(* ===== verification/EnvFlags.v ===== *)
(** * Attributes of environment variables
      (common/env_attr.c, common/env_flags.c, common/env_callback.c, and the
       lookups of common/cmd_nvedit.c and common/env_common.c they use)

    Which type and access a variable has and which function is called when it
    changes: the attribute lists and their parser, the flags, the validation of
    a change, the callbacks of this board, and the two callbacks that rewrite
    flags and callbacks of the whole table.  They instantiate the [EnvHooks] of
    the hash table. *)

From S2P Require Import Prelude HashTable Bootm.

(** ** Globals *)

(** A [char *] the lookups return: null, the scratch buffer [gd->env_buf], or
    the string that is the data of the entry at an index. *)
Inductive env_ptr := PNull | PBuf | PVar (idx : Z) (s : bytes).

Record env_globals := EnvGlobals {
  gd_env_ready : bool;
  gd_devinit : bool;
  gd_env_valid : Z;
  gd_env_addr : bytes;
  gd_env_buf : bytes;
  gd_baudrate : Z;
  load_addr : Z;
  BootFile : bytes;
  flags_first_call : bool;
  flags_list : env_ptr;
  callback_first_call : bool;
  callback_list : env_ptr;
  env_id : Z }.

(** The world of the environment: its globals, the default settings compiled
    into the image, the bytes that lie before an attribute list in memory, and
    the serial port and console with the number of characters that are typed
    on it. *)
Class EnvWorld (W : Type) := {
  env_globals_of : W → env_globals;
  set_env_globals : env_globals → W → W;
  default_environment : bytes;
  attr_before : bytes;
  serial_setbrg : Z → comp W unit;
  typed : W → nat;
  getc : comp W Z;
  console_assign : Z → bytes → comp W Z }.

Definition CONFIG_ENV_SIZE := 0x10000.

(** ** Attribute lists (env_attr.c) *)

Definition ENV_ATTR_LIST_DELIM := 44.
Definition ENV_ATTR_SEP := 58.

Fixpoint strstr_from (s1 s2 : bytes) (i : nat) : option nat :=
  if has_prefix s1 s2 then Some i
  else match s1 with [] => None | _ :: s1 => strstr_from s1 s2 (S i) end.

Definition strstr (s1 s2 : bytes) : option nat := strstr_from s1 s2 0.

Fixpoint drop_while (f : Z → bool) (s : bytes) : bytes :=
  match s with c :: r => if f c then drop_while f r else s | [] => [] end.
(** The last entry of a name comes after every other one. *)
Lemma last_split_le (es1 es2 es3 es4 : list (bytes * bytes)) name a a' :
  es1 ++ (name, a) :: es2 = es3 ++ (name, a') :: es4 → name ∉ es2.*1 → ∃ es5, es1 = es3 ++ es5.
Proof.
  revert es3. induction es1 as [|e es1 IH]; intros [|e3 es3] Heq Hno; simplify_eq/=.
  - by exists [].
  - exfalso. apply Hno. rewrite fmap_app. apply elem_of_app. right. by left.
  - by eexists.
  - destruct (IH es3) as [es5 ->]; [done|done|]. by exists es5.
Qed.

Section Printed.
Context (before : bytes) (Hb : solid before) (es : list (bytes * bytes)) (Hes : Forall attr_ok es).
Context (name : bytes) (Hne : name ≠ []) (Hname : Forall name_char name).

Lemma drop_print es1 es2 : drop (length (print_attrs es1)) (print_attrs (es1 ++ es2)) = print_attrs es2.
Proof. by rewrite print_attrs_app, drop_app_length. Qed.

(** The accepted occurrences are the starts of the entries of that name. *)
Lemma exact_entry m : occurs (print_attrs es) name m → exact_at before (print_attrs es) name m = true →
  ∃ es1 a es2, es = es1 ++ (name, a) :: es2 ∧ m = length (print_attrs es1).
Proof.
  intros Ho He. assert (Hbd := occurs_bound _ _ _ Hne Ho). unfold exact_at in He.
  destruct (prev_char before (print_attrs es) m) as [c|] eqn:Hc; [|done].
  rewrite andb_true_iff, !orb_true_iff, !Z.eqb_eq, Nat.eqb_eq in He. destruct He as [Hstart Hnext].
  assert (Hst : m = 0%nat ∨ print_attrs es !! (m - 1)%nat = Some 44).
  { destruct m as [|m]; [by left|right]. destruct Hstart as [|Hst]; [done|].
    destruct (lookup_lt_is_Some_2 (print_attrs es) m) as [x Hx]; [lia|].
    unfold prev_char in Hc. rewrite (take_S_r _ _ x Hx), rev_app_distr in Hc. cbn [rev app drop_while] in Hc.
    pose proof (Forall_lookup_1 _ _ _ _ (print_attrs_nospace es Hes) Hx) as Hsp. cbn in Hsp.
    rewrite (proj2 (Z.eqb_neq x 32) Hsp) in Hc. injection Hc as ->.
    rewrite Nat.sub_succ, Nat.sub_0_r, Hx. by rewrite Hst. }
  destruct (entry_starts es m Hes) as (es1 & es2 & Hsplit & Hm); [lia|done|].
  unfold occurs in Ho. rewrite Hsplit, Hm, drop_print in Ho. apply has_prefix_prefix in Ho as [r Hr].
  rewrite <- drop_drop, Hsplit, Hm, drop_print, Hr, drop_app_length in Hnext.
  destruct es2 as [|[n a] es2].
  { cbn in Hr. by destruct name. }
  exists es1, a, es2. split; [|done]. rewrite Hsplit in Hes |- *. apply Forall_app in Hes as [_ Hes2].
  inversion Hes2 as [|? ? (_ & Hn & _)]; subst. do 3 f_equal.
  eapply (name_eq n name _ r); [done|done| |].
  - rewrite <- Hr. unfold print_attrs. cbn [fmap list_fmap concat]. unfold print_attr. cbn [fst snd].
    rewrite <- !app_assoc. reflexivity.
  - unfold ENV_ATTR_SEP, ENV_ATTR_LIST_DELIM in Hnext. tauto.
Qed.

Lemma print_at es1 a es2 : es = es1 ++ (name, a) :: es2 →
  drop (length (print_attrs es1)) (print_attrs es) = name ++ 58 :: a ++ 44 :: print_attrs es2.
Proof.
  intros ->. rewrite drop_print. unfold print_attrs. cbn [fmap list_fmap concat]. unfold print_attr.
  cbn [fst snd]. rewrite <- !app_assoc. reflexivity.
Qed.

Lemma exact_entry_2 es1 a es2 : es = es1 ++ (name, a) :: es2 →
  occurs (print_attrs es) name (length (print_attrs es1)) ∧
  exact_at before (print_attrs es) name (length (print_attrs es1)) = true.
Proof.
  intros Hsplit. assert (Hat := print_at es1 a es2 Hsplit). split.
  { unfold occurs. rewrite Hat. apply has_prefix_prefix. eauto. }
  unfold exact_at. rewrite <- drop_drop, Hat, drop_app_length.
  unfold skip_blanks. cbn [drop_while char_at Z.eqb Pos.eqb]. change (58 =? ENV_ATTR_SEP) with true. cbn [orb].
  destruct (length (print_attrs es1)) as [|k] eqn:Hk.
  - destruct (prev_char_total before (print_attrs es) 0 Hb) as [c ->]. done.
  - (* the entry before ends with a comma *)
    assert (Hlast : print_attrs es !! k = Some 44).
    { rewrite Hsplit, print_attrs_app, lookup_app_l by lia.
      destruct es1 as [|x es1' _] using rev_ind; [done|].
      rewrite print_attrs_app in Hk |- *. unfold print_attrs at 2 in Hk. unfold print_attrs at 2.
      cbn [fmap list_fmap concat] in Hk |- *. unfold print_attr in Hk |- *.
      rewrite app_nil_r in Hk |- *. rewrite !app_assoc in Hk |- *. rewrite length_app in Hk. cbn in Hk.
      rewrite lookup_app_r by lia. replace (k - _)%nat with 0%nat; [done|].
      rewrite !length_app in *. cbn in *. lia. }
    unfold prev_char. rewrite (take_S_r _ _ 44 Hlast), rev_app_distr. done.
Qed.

--------

**TASK**:
From the first line of the listing above through the line that contains "From S2P Require", retype every line exactly, and write nothing else.

**ANSWER SPACE**:
(* ===== verification/EnvFlags.v ===== *)
(** * Attributes of environment variables
      (common/env_attr.c, common/env_flags.c, common/env_callback.c, and the
       lookups of common/cmd_nvedit.c and common/env_common.c they use)

    Which type and access a variable has and which function is called when it
    changes: the attribute lists and their parser, the flags, the validation of
    a change, the callbacks of this board, and the two callbacks that rewrite
    flags and callbacks of the whole table.  They instantiate the [EnvHooks] of
    the hash table. *)

From S2P Require Import Prelude HashTable Bootm.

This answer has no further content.